While the evidence of the prosecution's efforts to locate Casteneda is sparse and we fail to see how the trial court could have made a due diligence finding on the evidence presented, we nonetheless conclude that defendant is not entitled to appellate relief on the basis of the trial court's refusal to give a missing witness instruction. First, as the appellant, defendant bears the burden of providing this Court "with a record to verify the factual basis of any argument upon which reversal was predicated." People v. Elston, 462 Mich. 751, 762; 614 NW2d 595 (2000). The only available record evidence is that police were unable to locate Casteneda to serve her with a subpoena. In connection with his request for a missing witness instruction, defendant did not request further factual development regarding the prosecution's efforts and he cannot point to anything in the record that would establish that the prosecutor failed to exercise due diligence. Cf. id. Therefore, reversal is not required.

Second, even if the trial court should have given the requested instruction, any error was harmless. When an applicable jury instruction is not given, the defendant bears the burden of establishing that omission of the requested instruction resulted in a miscarriage of justice. People v. McKinney, 258 Mich. App 157, 163; 670 NW2d 254 (2003).
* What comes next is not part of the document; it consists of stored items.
(* ===== verification/Children.v ===== *)
(** * The registry of child runs

    [childRunRegistry] of [engine/agent/childregistry.go]: the children a run has
    spawned, from their registration over the start of their drive to their terminal
    or removal, the collection of a background child's result and the notice that it
    is finished.  The guarded emission of events and the retraction of asks, which the
    same type holds under its other mutex, are in [Asks].

    Entries are allocated in a heap and named by their position, as the pointers of the
    code: [markDoneResult] keeps the pointer while it retracts asks without the lock,
    and another attempt may take over the id in between.  A terminal in that gap is in
    [rgEnding].  The channel an entry closes at its end is the number of its closes; a
    second close would panic. *)

From stdpp Require Import sorting.
From S2P Require Import Prelude Conversation Session TailBuffer.

(** ** Data *)

Inductive childFamily := childFamilySubagent | childFamilyParallelBranch | childFamilyTeamMember | childFamilyShellCmd.
#[global] Instance childFamily_eq_dec : EqDecision childFamily.
Proof. solve_decision. Defined.

Inductive childState := childQueued | childRunning | childDone.
#[global] Instance childState_eq_dec : EqDecision childState.
Proof. solve_decision. Defined.

(** [childEntry]; the cancel function and the release of the liveness claim are the
    flags they set, the output buffer is named by a number. *)
Record childEntry := mkEntry {
  ceFamily : childFamily;
  ceGoal : gostr;
  ceBackground : bool;
  ceCancelled : bool;
  ceClientCancelled : bool;
  ceAsks : gset gostr;
  ceState : childState;
  ceProtected : bool;
  ceStop : StopReason;
  ceDisplaced : option nat;
  ceResult : option ToolResult;
  ceDelivered : bool;
  ceNoticed : bool;
  ceClosed : nat;
  ceTail : option nat;
  ceExit : Z
}.

Record childRunRegistry := mkRegistry {
  rgHeap : list childEntry;
  rgEntries : gmap gostr nat;
  rgGen : nat;
  rgEnding : list (nat * StopReason * option ToolResult)
}.

Definition newChildRunRegistry : childRunRegistry := mkRegistry [] ∅ 0 [].

(** [childStatus] *)
Record childReport := mkReport {
  crID : gostr; crFamily : childFamily; crGoal : gostr; crBackground : bool; crState : childState; crStop : StopReason; crDelivered : bool
}.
That is, "[r]eversal for failure to provide a jury instruction is unwarranted unless it appears that it is more probable than not that the error was outcome determinative." Id. At most, if the missing witness instruction had been
given in the case, the jury could have chosen to infer that Casteneda would have testified that the recovered cocaine did not belong to defendant. This testimony would have been largely cumulative to defendant's testimony, which the jury rejected. In addition, in contrast to the assertion that the cocaine did not belong to defendant, a police officer testified about defendant's incriminating admissions and it was undisputed that the large sum of cash recovered in the home was found in defendant's jacket, further supporting the conclusion that defendant possessed the cocaine with the intent to distribute. Given the strong evidence of defendant's guilt, we conclude that any error in the trial court's refusal to give a missing witness instruction was harmless.
(ECF No. 10-5 at PageID.300-01.)

Initially, I note that Petitioner's prosecutorial misconduct argument is really that the prosecutor failed to comply with his statutory obligation to produce res gestae witnesses. Petitioner is not entitled to habeas relief on this claim because it is not a basis for federal habeas relief. Brown v. Burton, No. 18-2145, 2019 WL 4865392, at *2 (6th Cir. Apr. 9, 2019) (citing Atkins v. Foltz, No. 87-1341, 1998 WL 87710, at *2 (6th Cir. Aug. 24, 1988) (per curiam)); see also Collier v. Lafler, 419 F. App'x 555, 559 (6th Cir. 2011) ("Michigan's requirement that prosecutors produce res gestae witnesses is a matter of state law, and its enforcement is outside the scope of our review.").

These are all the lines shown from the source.